Starting with the line containing "do! _ <- removeItem (KEY_PREFIX ++ id);" and going on through the line containing "(** [src frontend/src/pvp/resume.ts hasResumableMatch]", return the lines of the data below exactly, and only those.

Stored items
=======
(* ===== verification/Resume.v ===== *)
(** The store a page reload reads back: [frontend/src/pvp/resume.ts].

    A record is written to [dirty], the newest for each tunnel, and a queued
    callback flushes [dirty] to the browser's storage with an index of the
    tunnels that have a record.  [page] is the module's state with the storage
    (absent when the browser refuses it) and the callbacks that are queued;
    [fits] is whether the storage still takes an item, the exception of
    [setItem] otherwise.  The texts are those of [JsValue.v]. *)
From stdpp Require Import gmap strings.
From S2P Require Import Prelude.
From S2P Require Import Bytes.
From S2P Require Import Wire.
From S2P Require Import Protocol.
From S2P Require Import Tunnel.
From S2P Require Import Json.
From S2P Require Import JsValue.

(** [src frontend/src/pvp/resume.ts KEY_PREFIX] *)
Definition KEY_PREFIX : string := "mp_resume.v1:".
(** [src frontend/src/pvp/resume.ts INDEX_KEY] *)
Definition INDEX_KEY : string := "mp_resume.v1.index".
(** [src frontend/src/pvp/resume.ts DEFAULT_TTL_MS] *)
Definition DEFAULT_TTL_MS : Z := 6 * 3600000.

(** [src frontend/src/pvp/resume.ts WireStateUpdate] *)
Record WireStateUpdate := {
  w_tunnelId : string;
  w_stateHash : string;
  w_nonce : string;
  w_timestamp : string;
  w_partyABalance : string;
  w_partyBBalance : string
}.
(** [src frontend/src/pvp/resume.ts WireCoSigned] *)
Record WireCoSigned := { w_update : WireStateUpdate; w_sigA : string; w_sigB : string }.

(** [src frontend/src/pvp/resume.ts ResumeRecord]: an absent [secret] is
    [VUndef]. *)
Record ResumeRecord := {
  matchId : string;
  rr_tunnelId : string;
  role : Party;
  game : string;
  opponentWallet : string;
  opponentPubkeyHex : string;
  selfEphemeralSecretHex : option string;
  latestCoSigned : WireCoSigned;
  latestState : jv;
  rr_pending : option (jv * string);
  secret : jv;
  terminal : option bool;
  updatedAt : Z
}.

(** [src frontend/src/pvp/resume.ts toWireCoSigned] *)
Definition toWireCoSigned (u : CoSignedUpdate) : WireCoSigned :=
  {| w_update :=
       {| w_tunnelId := tunnelId (update u);
          w_stateHash := toHex (stateHash (update u));
          w_nonce := toString (nonce (update u));
          w_timestamp := toString (timestamp (update u));
          w_partyABalance := toString (partyABalance (update u));
          w_partyBBalance := toString (partyBBalance (update u)) |};
     w_sigA := toHex (sigA u);
     w_sigB := toHex (sigB u) |}.

Definition bigint_of (s : string) : result Z := BigInt (Some (JStr s)).

(** [src frontend/src/pvp/resume.ts fromWireCoSigned] *)
Definition fromWireCoSigned (w : WireCoSigned) : result CoSignedUpdate :=
  let! h := fromHex (w_stateHash (w_update w)) in
  let! n := bigint_of (w_nonce (w_update w)) in
  let! t := bigint_of (w_timestamp (w_update w)) in
  let! a := bigint_of (w_partyABalance (w_update w)) in
  let! b := bigint_of (w_partyBBalance (w_update w)) in
  let upd := {| tunnelId := w_tunnelId (w_update w); stateHash := h; nonce := n; timestamp := t;
                partyABalance := a; partyBBalance := b |} in
  let! sa := fromHex (w_sigA w) in
  let! sb := fromHex (w_sigB w) in
  Ok {| update := upd; sigA := sa; sigB := sb |}.

(** ** The record as a value *)

Definition opt_value {A} (f : A -> jv) (o : option A) : jv :=
  match o with Some a => f a | None => VUndef end.

Definition value_of_update (u : WireStateUpdate) : jv :=
  VObj [("tunnelId", VStr (w_tunnelId u)); ("stateHash", VStr (w_stateHash u));
        ("nonce", VStr (w_nonce u)); ("timestamp", VStr (w_timestamp u));
        ("partyABalance", VStr (w_partyABalance u)); ("partyBBalance", VStr (w_partyBBalance u))].

Definition value_of_cosigned (c : WireCoSigned) : jv :=
  VObj [("update", value_of_update (w_update c)); ("sigA", VStr (w_sigA c)); ("sigB", VStr (w_sigB c))].

Definition value_of_record (r : ResumeRecord) : jv :=
  VObj [("matchId", VStr (matchId r)); ("tunnelId", VStr (rr_tunnelId r));
        ("role", VStr match role r with PartyA => "A" | PartyB => "B" end);
        ("game", VStr (game r)); ("opponentWallet", VStr (opponentWallet r));
        ("opponentPubkeyHex", VStr (opponentPubkeyHex r));
        ("selfEphemeralSecretHex", opt_value VStr (selfEphemeralSecretHex r));
        ("latestCoSigned", value_of_cosigned (latestCoSigned r));
        ("latestState", latestState r);
        ("pending", opt_value (fun p => VObj [("move", fst p); ("timestamp", VStr (snd p))]) (rr_pending r));
        ("secret", secret r); ("terminal", opt_value VBool (terminal r));
        ("updatedAt", VNum (JsInt (updatedAt r)))].

(** Reading a field at its type; the code's own use of it throws otherwise. *)
Definition get_str (v : jv) (k : string) : result string :=
  let! x := vget v k in
  match x with VStr s => Ok s | _ => Throw (TypeError "not a string") end.

Definition get_opt {A} (f : jv -> result A) (v : jv) (k : string) : result (option A) :=
  let! x := vget v k in
  match x with VUndef => Ok None | _ => let! a := f x in Ok (Some a) end.

Definition update_of_value (v : jv) : result WireStateUpdate :=
  let! t := get_str v "tunnelId" in
  let! h := get_str v "stateHash" in
  let! n := get_str v "nonce" in
  let! ts := get_str v "timestamp" in
  let! a := get_str v "partyABalance" in
  let! b := get_str v "partyBBalance" in
  Ok {| w_tunnelId := t; w_stateHash := h; w_nonce := n; w_timestamp := ts;
        w_partyABalance := a; w_partyBBalance := b |}.

Definition cosigned_of_value (v : jv) : result WireCoSigned :=
  let! u := (let! x := vget v "update" in update_of_value x) in
  let! a := get_str v "sigA" in
  let! b := get_str v "sigB" in
  Ok {| w_update := u; w_sigA := a; w_sigB := b |}.

(** [v as ResumeRecord] *)
Definition as_record (v : jv) : result ResumeRecord :=
  let! m := get_str v "matchId" in
  let! t := get_str v "tunnelId" in
  let! ro := get_str v "role" in
  let! g := get_str v "game" in
  let! ow := get_str v "opponentWallet" in
  let! ok := get_str v "opponentPubkeyHex" in
  let! sk := get_opt (fun x => match x with VStr s => Ok s | _ => Throw (TypeError "not a string") end)
               v "selfEphemeralSecretHex" in
  let! co := (let! x := vget v "latestCoSigned" in cosigned_of_value x) in
  let! st := vget v "latestState" in
  let! p := get_opt (fun x => let! mv := vget x "move" in
                              let! ts := get_str x "timestamp" in Ok (mv, ts)) v "pending" in
  let! sec := vget v "secret" in
  let! te := get_opt (fun x => match x with VBool b => Ok b | _ => Throw (TypeError "not a boolean") end)
               v "terminal" in
  let! at_ := vget v "updatedAt" in
  match at_ with
  | VNum (JsInt z) =>
      Ok {| matchId := m; rr_tunnelId := t; role := if String.eqb ro "A" then PartyA else PartyB;
            game := g; opponentWallet := ow; opponentPubkeyHex := ok; selfEphemeralSecretHex := sk;
            latestCoSigned := co; latestState := st; rr_pending := p; secret := sec; terminal := te;
            updatedAt := z |}
  | _ => Throw (TypeError "not a number")
  end.

(** ** The store *)

(** [src frontend/src/pvp/resume.ts:131-132 dirty] *)
Record page := {
  storage : option (gmap string string);
  dirty : list (string * ResumeRecord);
  scheduled : bool;
  callbacks : nat;
  installed : bool
}.

(** A page that has just loaded over a storage. *)
Definition loaded (st : option (gmap string string)) : page :=
  {| storage := st; dirty := []; scheduled := false; callbacks := 0; installed := false |}.

Definition with_storage (st : option (gmap string string)) (p : page) : page :=
  {| storage := st; dirty := dirty p; scheduled := scheduled p; callbacks := callbacks p;
     installed := installed p |}.
Definition with_dirty (d : list (string * ResumeRecord)) (p : page) : page :=
  {| storage := storage p; dirty := d; scheduled := scheduled p; callbacks := callbacks p;
     installed := installed p |}.
Definition with_queue (b : bool) (n : nat) (p : page) : page :=
  {| storage := storage p; dirty := dirty p; scheduled := b; callbacks := n;
     installed := installed p |}.
Definition with_installed (b : bool) (p : page) : page :=
  {| storage := storage p; dirty := dirty p; scheduled := scheduled p; callbacks := callbacks p;
     installed := b |}.

(** [dirty.set(k, r)]: a key that is there keeps its place. *)
Fixpoint dirty_set (k : string) (r : ResumeRecord) (d : list (string * ResumeRecord))
  : list (string * ResumeRecord) :=
  match d with
  | [] => [(k, r)]
  | (k', r') :: d' => if String.eqb k' k then (k, r) :: d' else (k', r') :: dirty_set k r d'
  end.

(** [dirty.delete(k)] *)
Definition dirty_delete (k : string) (d : list (string * ResumeRecord)) : list (string * ResumeRecord) :=
  List.filter (fun kr => negb (String.eqb (fst kr) k)) d.

(** [[...new Set(ids)]] *)
Fixpoint distinct (ids : list string) : list string :=
  match ids with
  | [] => []
  | x :: ids' => x :: List.filter (fun y => negb (String.eqb y x)) (distinct ids')
  end.

Definition includes (ids : list string) (id : string) : bool := existsb (String.eqb id) ids.

Section Store.
Variable fits : gmap string string -> bool.

(** [ls()?.getItem(k)], [None] being [null] or [undefined] *)
Definition getItem (p : page) (k : string) : option string :=
  match storage p with Some m => m !! k | None => None end.

(** [ls()?.setItem(k, v)] *)
Definition setItem (k v : string) : eff page unit :=
  do! p <- eget;
  match storage p with
  | None => eret tt
  | Some m =>
      if fits (<[k := v]> m) then emodify (with_storage (Some (<[k := v]> m)))
      else ethrow (Error "QuotaExceededError")
  end.

(** [ls()?.removeItem(k)] *)
Definition removeItem (k : string) : eff page unit :=
  emodify (fun p => with_storage (delete k <$> storage p) p).

(** [src frontend/src/pvp/resume.ts readIndex]: only [writeIndex] writes this
    key; a text that is JSON but not a list of strings makes the callers throw. *)
Definition readIndex (p : page) : result (list string) :=
  match getItem p INDEX_KEY with
  | None | Some EmptyString => Ok []
  | Some raw =>
      match parse raw with
      | Throw _ => Ok []
      | Ok (JArr l) => rmap (fun j => match j with JStr s => Ok s | _ => Throw (TypeError "not a string") end) l
      | Ok _ => Throw (TypeError "not an array")
      end
  end.

(** [src frontend/src/pvp/resume.ts writeIndex] *)
Definition writeIndex (ids : list string) : eff page unit :=
  setItem INDEX_KEY (stringify (JArr (map JStr (distinct ids)))).

Definition record_text (r : ResumeRecord) : string := stringifyWithBigint (value_of_record r).

(** The loop of [flushResumeWrites]. *)
Fixpoint save_all (d : list (string * ResumeRecord)) (ids : list string) : eff page (list string) :=
  match d with
  | [] => eret ids
  | (id, rec) :: d' =>
      do! _ <- setItem (KEY_PREFIX ++ id) (record_text rec);
      save_all d' (if includes ids id then ids else ids ++ [id])
  end.

(** [src frontend/src/pvp/resume.ts flushResumeWrites] *)
Definition flushResumeWrites : eff page unit :=
  do! p <- eget;
  match storage p with
  | None => emodify (with_dirty [])
  | Some _ =>
      match dirty p with
      | [] => eret tt
      | d =>
          do! ids <- elift (readIndex p);
          do! ids' <- save_all d ids;
          do! _ <- writeIndex ids';
          emodify (with_dirty [])
      end
  end.

(** [src frontend/src/pvp/resume.ts writeResumeRecord] *)
Definition writeResumeRecord (r : ResumeRecord) : eff page unit :=
  do! _ <- emodify (fun p => with_dirty (dirty_set (rr_tunnelId r) r (dirty p)) p);
  do! p <- eget;
  if scheduled p then eret tt else emodify (with_queue true (S (callbacks p))).

(** [src frontend/src/pvp/resume.ts:138-141 flush]: the queued callback. *)
Definition flush : eff page unit :=
  do! _ <- emodify (fun p => with_queue false (callbacks p) p);
  flushResumeWrites.

(** [src frontend/src/pvp/resume.ts readResumeRecord] *)
Definition readResumeRecord (id : string) (p : page) : option jv :=
  match getItem p (KEY_PREFIX ++ id) with
  | None | Some EmptyString => None
  | Some raw => match parseWithBigint raw with Ok v => Some v | Throw _ => None end
  end.

(** [src frontend/src/pvp/resume.ts clearResumeRecord] *)
Definition clearResumeRecord (id : string) : eff page unit :=
  do! _ <- emodify (fun p => with_dirty (dirty_delete id (dirty p)) p);
  do! _ <- removeItem (KEY_PREFIX ++ id);
  do! p <- eget;
  do! ids <- elift (readIndex p);
  writeIndex (List.filter (fun x => negb (String.eqb x id)) ids).

(** [src frontend/src/pvp/resume.ts listActiveTunnels] *)
Definition listActiveTunnels (p : page) : result (list string) :=
  let! ids := readIndex p in
  Ok (List.filter (fun id => match getItem p (KEY_PREFIX ++ id) with Some _ => true | None => false end) ids).

(** [readResumeRecord(id)?.game === game] *)
Definition has_game (g : string) (rec : option jv) : bool :=
  match rec with
  | Some (VObj m) => match vmember "game" m with VStr s => String.eqb s g | _ => false end
  | _ => false
  end.

(** [src frontend/src/pvp/resume.ts hasResumableMatch] *)
Definition hasResumableMatch (g : string) (p : page) : result bool :=
  let! ids := listActiveTunnels p in
  Ok (existsb (fun id => has_game g (readResumeRecord id p)) ids).

(** [!rec] *)
Definition falsy (v : jv) : bool :=
  match v with
  | VUndef | VNull | VBool false | VNum (JsInt 0) | VStr EmptyString | VBig 0 => true
  | _ => false
  end.

(** [!rec || now - rec.updatedAt >= maxAgeMs]; a record without a number there
    compares as [NaN]. *)
Definition expired (now maxAgeMs : Z) (rec : option jv) : bool :=
  match rec with
  | None => true
  | Some v =>
      falsy v ||
      match v with
      | VObj m => match vmember "updatedAt" m with VNum (JsInt t) => maxAgeMs <=? now - t | _ => false end
      | _ => false
      end
  end.

(** The loop of [evictExpiredRecords]. *)
Fixpoint evict_each (now maxAgeMs : Z) (ids : list string) : eff page unit :=
  match ids with
  | [] => eret tt
  | id :: ids' =>
      do! p <- eget;
      do! _ <- (if expired now maxAgeMs (readResumeRecord id p) then clearResumeRecord id else eret tt);
      evict_each now maxAgeMs ids'
  end.

(** [src frontend/src/pvp/resume.ts evictExpiredRecords]: [now] is [Date.now()]. *)
Definition evictExpiredRecords (now maxAgeMs : Z) : eff page unit :=
  do! p <- eget;
  do! ids <- elift (readIndex p);
  evict_each now maxAgeMs ids.

(** [src frontend/src/pvp/resume.ts installResumePersistence]:
    [hasWindow] is whether there is a window to listen on. *)
Definition installResumePersistence (hasWindow : bool) : eff page unit :=
  emodify (fun p => if installed p then p else if hasWindow then with_installed true p else p).

(** What happens to the page: the calls of the module, the queued callback, the
    two events the page listens to, and a reload. *)
Inductive page_event :=
  | EvWrite (r : ResumeRecord)
  | EvCallback
  | EvFlush
  | EvClear (id : string)
  | EvEvict (now maxAgeMs : Z)
  | EvInstall (hasWindow : bool)
  | EvPagehide
  | EvVisibility (hidden : bool)
  | EvReload.

Definition on_event (e : page_event) : eff page unit :=
  match e with
  | EvWrite r => writeResumeRecord r
  | EvCallback =>
      do! p <- eget;
      match callbacks p with
      | O => eret tt
      | S n => do! _ <- emodify (with_queue (scheduled p) n); flush
      end
  | EvFlush => flushResumeWrites
  | EvClear id => clearResumeRecord id
  | EvEvict now maxAgeMs => evictExpiredRecords now maxAgeMs
  | EvInstall w => installResumePersistence w
  | EvPagehide => do! p <- eget; if installed p then flushResumeWrites else eret tt
  | EvVisibility hidden => do! p <- eget; if installed p && hidden then flushResumeWrites else eret tt
  | EvReload => emodify (fun p => loaded (storage p))
  end.

(** The page after some events, whatever they threw. *)
Definition after (es : list page_event) (p : page) : page :=
  fold_left (fun p e => fst (on_event e p)) es p.

End Store.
=======
Final answer>
  do! _ <- removeItem (KEY_PREFIX ++ id);
  do! p <- eget;
  do! ids <- elift (readIndex p);
  writeIndex (List.filter (fun x => negb (String.eqb x id)) ids).

(** [src frontend/src/pvp/resume.ts listActiveTunnels] *)
Definition listActiveTunnels (p : page) : result (list string) :=
  let! ids := readIndex p in
  Ok (List.filter (fun id => match getItem p (KEY_PREFIX ++ id) with Some _ => true | None => false end) ids).

(** [readResumeRecord(id)?.game === game] *)
Definition has_game (g : string) (rec : option jv) : bool :=
  match rec with
  | Some (VObj m) => match vmember "game" m with VStr s => String.eqb s g | _ => false end
  | _ => false
  end.

(** [src frontend/src/pvp/resume.ts hasResumableMatch] *)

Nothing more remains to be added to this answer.